Try it
Only one stretch of the records below should be repeated. It starts with the line containing "meta_risk_level : pyval;" and goes on through the line containing "Ok (Py.lower s)", exactly as written.

[Source material Boundary: Start]

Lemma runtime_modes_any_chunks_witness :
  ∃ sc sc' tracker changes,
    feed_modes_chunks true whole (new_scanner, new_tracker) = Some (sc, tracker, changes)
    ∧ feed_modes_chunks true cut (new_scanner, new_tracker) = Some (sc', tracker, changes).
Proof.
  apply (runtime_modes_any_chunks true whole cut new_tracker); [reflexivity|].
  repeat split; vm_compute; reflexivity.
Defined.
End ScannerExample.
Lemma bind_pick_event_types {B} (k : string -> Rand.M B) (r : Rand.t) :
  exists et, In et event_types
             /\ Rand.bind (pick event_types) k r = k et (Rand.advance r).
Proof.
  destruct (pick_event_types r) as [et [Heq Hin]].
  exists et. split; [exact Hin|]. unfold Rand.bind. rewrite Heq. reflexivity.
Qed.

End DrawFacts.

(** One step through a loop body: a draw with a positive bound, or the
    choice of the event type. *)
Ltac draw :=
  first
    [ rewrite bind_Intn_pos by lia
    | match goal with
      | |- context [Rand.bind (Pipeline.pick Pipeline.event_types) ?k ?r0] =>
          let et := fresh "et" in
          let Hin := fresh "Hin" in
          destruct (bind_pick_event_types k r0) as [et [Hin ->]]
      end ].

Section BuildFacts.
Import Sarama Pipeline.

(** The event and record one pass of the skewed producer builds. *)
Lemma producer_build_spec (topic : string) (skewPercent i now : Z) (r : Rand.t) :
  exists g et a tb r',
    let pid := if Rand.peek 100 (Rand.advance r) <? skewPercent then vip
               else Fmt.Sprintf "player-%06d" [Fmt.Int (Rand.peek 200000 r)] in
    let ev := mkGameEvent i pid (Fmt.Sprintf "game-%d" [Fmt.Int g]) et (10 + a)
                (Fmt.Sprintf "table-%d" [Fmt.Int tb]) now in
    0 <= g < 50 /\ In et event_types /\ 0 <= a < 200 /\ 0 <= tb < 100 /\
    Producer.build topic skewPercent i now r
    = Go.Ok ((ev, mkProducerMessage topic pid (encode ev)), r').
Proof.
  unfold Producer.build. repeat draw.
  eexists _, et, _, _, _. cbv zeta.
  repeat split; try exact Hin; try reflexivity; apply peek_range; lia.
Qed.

[Source material Boundary: End]
[Source material Boundary: Start]

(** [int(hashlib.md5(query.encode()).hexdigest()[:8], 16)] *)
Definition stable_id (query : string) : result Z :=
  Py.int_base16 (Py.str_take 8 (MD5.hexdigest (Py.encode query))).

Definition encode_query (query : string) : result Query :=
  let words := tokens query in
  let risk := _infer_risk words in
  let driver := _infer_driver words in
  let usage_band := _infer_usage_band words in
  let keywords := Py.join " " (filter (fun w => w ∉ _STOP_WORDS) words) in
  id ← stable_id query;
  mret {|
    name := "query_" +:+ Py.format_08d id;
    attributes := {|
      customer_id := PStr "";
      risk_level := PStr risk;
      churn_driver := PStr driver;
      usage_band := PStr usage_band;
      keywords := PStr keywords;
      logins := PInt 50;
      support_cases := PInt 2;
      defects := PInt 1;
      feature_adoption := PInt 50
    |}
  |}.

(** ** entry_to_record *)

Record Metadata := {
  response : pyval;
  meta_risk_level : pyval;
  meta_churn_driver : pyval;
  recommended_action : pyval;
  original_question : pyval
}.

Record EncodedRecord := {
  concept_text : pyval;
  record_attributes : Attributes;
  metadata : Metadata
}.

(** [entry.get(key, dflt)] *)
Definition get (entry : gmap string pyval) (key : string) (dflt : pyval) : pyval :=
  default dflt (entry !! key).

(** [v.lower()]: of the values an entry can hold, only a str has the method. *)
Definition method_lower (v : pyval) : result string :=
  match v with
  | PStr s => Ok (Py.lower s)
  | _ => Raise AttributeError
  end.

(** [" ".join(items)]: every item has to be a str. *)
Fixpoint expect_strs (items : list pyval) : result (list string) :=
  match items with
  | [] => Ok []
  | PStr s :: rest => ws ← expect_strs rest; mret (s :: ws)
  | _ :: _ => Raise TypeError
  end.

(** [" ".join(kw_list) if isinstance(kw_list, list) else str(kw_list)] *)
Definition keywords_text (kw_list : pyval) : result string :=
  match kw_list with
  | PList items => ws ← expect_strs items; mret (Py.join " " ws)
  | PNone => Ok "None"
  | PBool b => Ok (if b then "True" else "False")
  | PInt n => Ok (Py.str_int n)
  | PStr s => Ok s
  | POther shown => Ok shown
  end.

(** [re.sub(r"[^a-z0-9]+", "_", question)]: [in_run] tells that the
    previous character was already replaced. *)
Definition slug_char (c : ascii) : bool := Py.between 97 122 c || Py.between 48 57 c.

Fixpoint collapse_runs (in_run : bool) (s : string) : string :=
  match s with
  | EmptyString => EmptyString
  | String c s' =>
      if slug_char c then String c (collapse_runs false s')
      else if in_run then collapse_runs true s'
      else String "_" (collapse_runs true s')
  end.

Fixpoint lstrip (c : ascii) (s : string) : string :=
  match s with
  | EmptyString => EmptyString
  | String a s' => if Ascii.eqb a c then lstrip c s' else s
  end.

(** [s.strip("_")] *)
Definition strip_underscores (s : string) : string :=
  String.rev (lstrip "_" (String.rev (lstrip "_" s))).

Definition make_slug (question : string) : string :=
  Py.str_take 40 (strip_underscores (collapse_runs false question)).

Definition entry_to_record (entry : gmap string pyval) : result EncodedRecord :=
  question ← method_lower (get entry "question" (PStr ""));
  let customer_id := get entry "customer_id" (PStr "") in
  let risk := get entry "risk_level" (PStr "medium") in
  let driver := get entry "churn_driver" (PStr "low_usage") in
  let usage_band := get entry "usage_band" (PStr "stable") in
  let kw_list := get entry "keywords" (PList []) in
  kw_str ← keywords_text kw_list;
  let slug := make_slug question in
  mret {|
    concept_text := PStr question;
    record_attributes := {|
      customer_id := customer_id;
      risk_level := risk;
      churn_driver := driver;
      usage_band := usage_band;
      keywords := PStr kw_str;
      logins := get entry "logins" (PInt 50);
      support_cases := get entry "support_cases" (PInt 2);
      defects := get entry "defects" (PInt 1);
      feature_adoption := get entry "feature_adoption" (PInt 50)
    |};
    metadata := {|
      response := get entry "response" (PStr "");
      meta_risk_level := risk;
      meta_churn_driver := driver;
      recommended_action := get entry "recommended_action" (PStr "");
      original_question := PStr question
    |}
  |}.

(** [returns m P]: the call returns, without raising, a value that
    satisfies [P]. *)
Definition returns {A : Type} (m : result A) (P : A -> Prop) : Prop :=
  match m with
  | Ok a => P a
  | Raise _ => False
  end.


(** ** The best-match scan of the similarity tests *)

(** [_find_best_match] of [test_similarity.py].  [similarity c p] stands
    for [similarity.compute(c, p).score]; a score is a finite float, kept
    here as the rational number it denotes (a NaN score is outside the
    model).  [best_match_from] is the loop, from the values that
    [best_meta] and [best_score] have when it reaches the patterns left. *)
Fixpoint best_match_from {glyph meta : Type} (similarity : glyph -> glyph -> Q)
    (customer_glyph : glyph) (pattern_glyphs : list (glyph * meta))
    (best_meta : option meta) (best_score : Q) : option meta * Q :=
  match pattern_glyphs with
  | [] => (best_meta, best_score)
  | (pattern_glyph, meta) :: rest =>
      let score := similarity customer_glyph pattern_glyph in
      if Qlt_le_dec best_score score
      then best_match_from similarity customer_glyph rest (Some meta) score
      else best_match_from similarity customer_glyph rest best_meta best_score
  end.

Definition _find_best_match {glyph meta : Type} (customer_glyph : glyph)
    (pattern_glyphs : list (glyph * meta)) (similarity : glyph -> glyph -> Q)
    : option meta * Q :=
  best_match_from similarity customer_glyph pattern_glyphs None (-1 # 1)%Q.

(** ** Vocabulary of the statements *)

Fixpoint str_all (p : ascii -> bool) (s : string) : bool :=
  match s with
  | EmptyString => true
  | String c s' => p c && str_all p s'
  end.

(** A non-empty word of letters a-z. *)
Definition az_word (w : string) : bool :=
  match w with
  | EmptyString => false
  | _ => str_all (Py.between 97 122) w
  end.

[Source material Boundary: End]

Written solution
  meta_risk_level : pyval;
  meta_churn_driver : pyval;
  recommended_action : pyval;
  original_question : pyval
}.

Record EncodedRecord := {
  concept_text : pyval;
  record_attributes : Attributes;
  metadata : Metadata
}.

(** [entry.get(key, dflt)] *)
Definition get (entry : gmap string pyval) (key : string) (dflt : pyval) : pyval :=
  default dflt (entry !! key).

(** [v.lower()]: of the values an entry can hold, only a str has the method. *)
Definition method_lower (v : pyval) : result string :=
  match v with
  | PStr s => Ok (Py.lower s)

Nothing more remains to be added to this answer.